As shown in Table 1, with respect to Example products 1 to 5 in which the raw milk was homogenized, the free fat ratio was 3.5% or less, and almost no agglomerates were observed even after refrigerated storage. It was. For Comparative Examples 1 to 8 in which the raw milk was not homogenized and the homogenization was performed only after cream separation, regardless of whether the homogenization was performed before or after the sterilization, or both, Regardless of the homogenous pressure at that time, the free fat ratio was 6.5% or more, and a large number of aggregates were observed in the aggregate evaluation. From this result, it has become clear that by setting the free fat ratio of the milk fat cream to 3.5% or less, the emulsification can be stabilized and the generation of aggregates can be suppressed.
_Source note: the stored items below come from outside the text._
(* ===== verification/EvidenceFlow.v ===== *)
(** * Evidence between nodes (src/consensus/pos/slashing_broadcast.go)

    Evidence of an offence that this node found is checked, applied, remembered and
    put on the broadcast channel; evidence from a peer is checked, remembered and
    applied.  What has been processed is remembered under its ID, in a cache of
    bounded size and, when there is one, in the slashing database.  The cache is the
    [LRU] of the account manager; what it holds under an ID is never read. *)

From S2P Require Import Prelude SafeMath Uint256 Address Storage AccountManager ShardedLock Governance.
From S2P Require Import Hashes Keys Wire ForkChoice SlashStore Slashing.
From stdpp Require Import base tactics numbers list gmap strings.
From Stdlib Require Import ZArith Lia Strings.Byte Strings.Ascii.
Open Scope Z_scope.
Open Scope list_scope.

Inductive flow_err : Type :=
| FlowInvalid (e : sl_error)
| FlowUnsigned
| FlowSignatureLength (n : Z)
| FlowReporterUnknown (address : string)
| FlowReporterWithoutKey
| FlowReporterKey (e : key_err)
| FlowSignatureMalformed (e : key_err)
| FlowSignatureWrong (e : key_err)
| FlowSigning (e : key_err)
| FlowNotRecorded
| FlowData
| FlowPenalty (e : sl_error)
| FlowUnknownType.

Section Flow.
Context {C Ws Pub Priv : Type} `{LRU C} `{WorldStateBalancer Ws} `{Secp256k1 Pub Priv} `{Json SlashingEvidence}.
Context (Sha256 : string -> list byte) (Keccak256 : list byte -> list byte) (show_proposal : BlockProposal -> string).
(** [config] of the manager, [SlashingInvalidSig], the key and the address of the node. *)
Context (config : SlashingConfig) (SlashingInvalidSig : Z) (key : @PrivateKeyImpl Priv) (nodeAddress : string).
Notation Sm := (SlashingManager Ws).

(** The parts of the engine that evidence touches. *)
Record flow : Type := MkFlow { fl_tracker : C; fl_manager : Sm; fl_sent : list SlashingEvidence; fl_mu : RWMutex }.
Notation Fl := (GoM flow flow_err).
Definition set_tracker c s : flow := MkFlow c (fl_manager s) (fl_sent s) (fl_mu s).
Definition set_manager m s : flow := MkFlow (fl_tracker s) m (fl_sent s) (fl_mu s).
Definition set_flow_mu l s : flow := MkFlow (fl_tracker s) (fl_manager s) (fl_sent s) l.

Definition on_manager {A} (f : sl_error -> flow_err) (m : GoM Sm sl_error A) : Fl A := fun s =>
  let '(r, m') := m (fl_manager s) in (wrap f r, set_manager m' s).
(** The error is only logged. *)
Definition manager_logged (m : GoM Sm sl_error unit) : Fl unit := fun s =>
  let '(r, m') := m (fl_manager s) in (match r with Panic => Panic | Hang => Hang | _ => Ok tt end, set_manager m' s).

(** ** The tracker *)

Definition IsProcessed (evidenceID : string) : Fl bool := fun s =>
  let '(r, c) := lru_Get evidenceID (fl_tracker s) in (Ok (bool_decide (is_Some r)), set_tracker c s).
Definition MarkProcessed (evidenceID : string) : Fl unit := modify (fun s => set_tracker (lru_Add evidenceID 0%nat (fl_tracker s)) s).

Definition isEvidenceProcessed (evidenceID : string) : Fl bool :=
  cached ← IsProcessed evidenceID;
  if cached : bool then mret true
  else
    s ← get;
    match sm_storage (fl_manager s) with
    | None => mret false
    | Some db => if IsEvidenceProcessed evidenceID db then _ ← MarkProcessed evidenceID; mret true else mret false
    end.

Definition persistSlashingEvidence (now : Z) (ev : SlashingEvidence) : Fl unit := fun s =>
  match sm_storage (fl_manager s) with
  | None => (Ok tt, s)
  | Some db =>
      (if db_writable db then Ok tt else Err FlowNotRecorded,
       set_manager (on_storage (SaveProcessedEvidenceWithMetadata now (ev_ID ev) (EvidenceType_String (ev_Type ev)) (ev_ValidatorAddress ev)) (fl_manager s)) s)
  end.
Definition markEvidenceProcessed (now : Z) (ev : SlashingEvidence) : Fl unit :=
  _ ← MarkProcessed (ev_ID ev); persistSlashingEvidence now ev.

(** ** The reporter's signature *)

Definition evidence_message (ev : SlashingEvidence) : list byte :=
  Keccak256 (bytes_of_string (ev_ID ev +:+ EvidenceType_String (ev_Type ev) +:+ ev_ValidatorAddress ev +:+ String10 (ev_Timestamp ev))).

Definition signEvidence (ev : SlashingEvidence) : outcome flow_err SlashingEvidence :=
  sig ← wrap FlowSigning (Priv_Sign Keccak256 key (evidence_message ev));
  bytes ← Sig_Bytes sig;
  Ok (MkEvidence (ev_ID ev) (ev_Type ev) (ev_ValidatorAddress ev) (ev_Evidence ev) (ev_Timestamp ev) nodeAddress bytes (ev_ProcessedAt ev) (ev_SlashingApplied ev)).

Definition verifyEvidenceSignature (find : string -> option Validator) (ev : SlashingEvidence) : outcome flow_err unit :=
  let n := length (ev_ReporterSignature ev) in
  if (n =? 0)%nat then Err FlowUnsigned
  else if negb (n =? SignatureSize)%nat then Err (FlowSignatureLength (Z.of_nat n))
  else
    match find (ev_ReporterAddress ev) with
    | None => Err (FlowReporterUnknown (ev_ReporterAddress ev))
    | Some v =>
        if (length (val_Pubkey v) =? 0)%nat then Err FlowReporterWithoutKey
        else
          pubKey ← wrap FlowReporterKey (NewPublicKeyFromBytes (Pub:=Pub) (val_Pubkey v));
          sig ← wrap FlowSignatureMalformed (SignatureFromBytes (ev_ReporterSignature ev));
          wrap FlowSignatureWrong (Pub_Verify Keccak256 pubKey (evidence_message ev) (Some sig))
    end.

(** ** Applying it *)

Fixpoint report_missed (clock : nat -> Z) (i : nat) (address : string) (slots : list Z) : Fl unit :=
  match slots with
  | [] => mret tt
  | slot :: slots => _ ← manager_logged (ReportMissedAttestation Sha256 show_proposal config (clock i) address slot); report_missed clock (S i) address slots
  end.

Definition engine_applySlashing (clock : nat -> Z) (ev : SlashingEvidence) : Fl unit :=
  match ev_Type ev, ev_Evidence ev with
  | EvidenceDoubleVoting, Some (DoubleVoteEvidence a1 a2) => on_manager FlowPenalty (ApplyDoubleVoteSlashing Sha256 show_proposal config (clock 0%nat) a1 a2)
  | EvidenceSurroundVoting, Some (SurroundVoteEvidence inner outer) =>
      match inner, outer with
      | Some inner, Some outer =>
          _ ← manager_logged (sm_ProcessAttestation config (clock 0%nat) inner);
          manager_logged (sm_ProcessAttestation config (clock 1%nat) outer)
      | _, _ => panic
      end
  | EvidenceInvalidProposal, Some (InvalidProposalEvidence p errors _) =>
      match p with
      | None => panic
      | Some p =>
          on_manager FlowPenalty (ReportInvalidProposal Sha256 show_proposal config (clock 0%nat)
            (MkBlockProposal None (bp_Proposer p) (bp_Slot p) (bp_Epoch p) (bp_Signature p)) (default "Invalid proposal" (head errors)))
      end
  | EvidenceDowntime, Some (DowntimeEvidence _ slots _ _) => report_missed clock 0 (ev_ValidatorAddress ev) slots
  | EvidenceInvalidSignature, Some (InvalidSignatureEvidence _ _ _ _) =>
      on_manager FlowPenalty
        (balance ← GetBalance (ev_ValidatorAddress ev);
         amount ← penalty balance SlashingInvalidSig;
         on_bal BalanceUpdateError (bal_UpdateBalance (ev_ValidatorAddress ev) (Z.max 0 (balance - amount))))
  | EvidenceMissedVRFReveal, _ => throw FlowUnknownType
  | _, _ => throw FlowData
  end.

(** ** The two ways in *)

Definition check_evidence (now : Z) (ev : SlashingEvidence) : Fl (outcome sl_error unit * SlashingEvidence) :=
  s ← get; mret (Validate (Pub:=Pub) Sha256 Keccak256 (bal_GetValidator (sm_world (fl_manager s))) now ev).
Definition signed_by_reporter (ev : SlashingEvidence) : Fl (outcome flow_err unit) :=
  s ← get; mret (verifyEvidenceSignature (bal_GetValidator (sm_world (fl_manager s))) ev).

Definition broadcastSlashingEvidence (ev : SlashingEvidence) : Fl unit :=
  ev ← lift (signEvidence ev);
  modify (fun s => MkFlow (fl_tracker s) (fl_manager s) (fl_sent s ++ [ev]) (fl_mu s)).

Definition flow_logged (m : Fl unit) : Fl unit := fun s => match m s with (Err _, s') => (Ok tt, s') | other => other end.
Definition waits {A} : Fl A := fun s => (Hang, s).
Definition HandleSlashingEvidence (clock : nat -> Z) (ev : SlashingEvidence) : Fl unit :=
  processed ← isEvidenceProcessed (ev_ID ev);
  if processed : bool then mret tt
  else
    '(verdict, ev) ← check_evidence (clock 0%nat) ev;
    _ ← lift (wrap FlowInvalid verdict);
    verdict ← signed_by_reporter ev;
    _ ← lift verdict;
    _ ← engine_applySlashing (fun i => clock (S i)) ev;
    _ ← markEvidenceProcessed (clock 0%nat) ev;
    flow_logged (broadcastSlashingEvidence ev).

Definition flow_locked {A} (body : Fl A) : Fl A := fun s =>
  match mutex_call true W (fl_mu s) with
  | Some (Ok l) =>
      let '(r, s1) := body (set_flow_mu l s) in
      match r with
      | Hang => (Hang, s1)
      | _ => match mutex_call false W (fl_mu s1) with
             | Some (Ok l') => (r, set_flow_mu l' s1)
             | _ => (Panic, s1)
             end
      end
  | Some _ => (Panic, s)
  | None => (Hang, s)
  end.

(** Evidence whose signature is wrong is remembered as processed too. *)
Definition take_evidence (clock : nat -> Z) (ev : SlashingEvidence) : Fl unit :=
  '(verdict, ev) ← check_evidence (clock 0%nat) ev;
  _ ← lift (wrap FlowInvalid verdict);
  verdict ← signed_by_reporter ev;
  match verdict with
  | Ok _ => _ ← markEvidenceProcessed (clock 0%nat) ev; flow_logged (engine_applySlashing (fun i => clock (S i)) ev)
  | Err e => _ ← MarkProcessed (ev_ID ev); throw e
  | Panic => panic
  | Hang => waits
  end.
Definition receive_evidence (clock : nat -> Z) (ev : SlashingEvidence) : Fl unit :=
  processed ← isEvidenceProcessed (ev_ID ev);
  if processed : bool then mret tt else take_evidence clock ev.
Definition processReceivedSlashingEvidence (clock : nat -> Z) (ev : SlashingEvidence) : Fl unit := flow_locked (receive_evidence clock ev).

(** From the error of the slashing manager. *)
Definition createSlashingEvidenceFromAttestation (now : Z) (a : Attestation) (violation : sl_error) : option SlashingEvidence :=
  match violation with
  | DoubleSigningError r =>
      let other := MkAttestation (ar_ValidatorAddress r) (ar_BlockHash r) 0 (ar_Epoch r) (ar_Slot r) (ar_Signature r) (Unix (ar_Timestamp r)) in
      Some (NewSlashingEvidence Sha256 now EvidenceDoubleVoting (att_ValidatorAddress a) (Some (DoubleVoteEvidence (Some a) (Some other))) nodeAddress)
  | _ => None
  end.
End Flow.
On the other hand, in Example Product 5 in which the homogeneous pressure of the raw material milk was 2.0 MPa, the fat globule diameter was as extremely small as 2.25 μm, and as a result, there was a tendency for the separation efficiency of milk fat cream to decrease. This is considered to be due to the fact that the separation efficiency of fat separated as a cream deteriorated as the fat globules became smaller. Therefore, the median diameter of the milk fat cream is preferably larger than 2.4 μm. However, if the separation efficiency is not a problem, it is possible to suppress the generation of aggregates by increasing the homogeneous pressure in the raw material milk homogeneous process as much as possible.
In addition, even when the cream is homogenized after passing through the raw material milk homogenization step (Example products 6 to 11), the free fat ratio is 3.5% or less, which suppresses the generation of aggregates. It became clear what we could do.

Claims (3)

The fat percentage is about 35% to 55%, the ratio of free fat to the total fat in milk fat cream is 3.5% or less, and the median diameter of fat globules is larger than 2.4 μm. And milk fat cream. A cream separation step of separating the cream from the raw milk;
In the method for producing a milk fat cream comprising a cream sterilization step of sterilizing the cream separated by the separation step,
Including a raw material milk homogenization step for homogenizing raw material milk before the cream separation step,
The method for producing a milk fat cream having a free fat ratio of 3.5% or less, wherein the raw milk homogenization step is a step of homogenizing raw milk with a homogeneous pressure of less than 2.0 MPa . The milk fat having a free fat ratio of 3.5% or less according to claim 2, further comprising a cream homogenization step of homogenizing the separated cream before and / or after the cream sterilization step. Cream manufacturing method.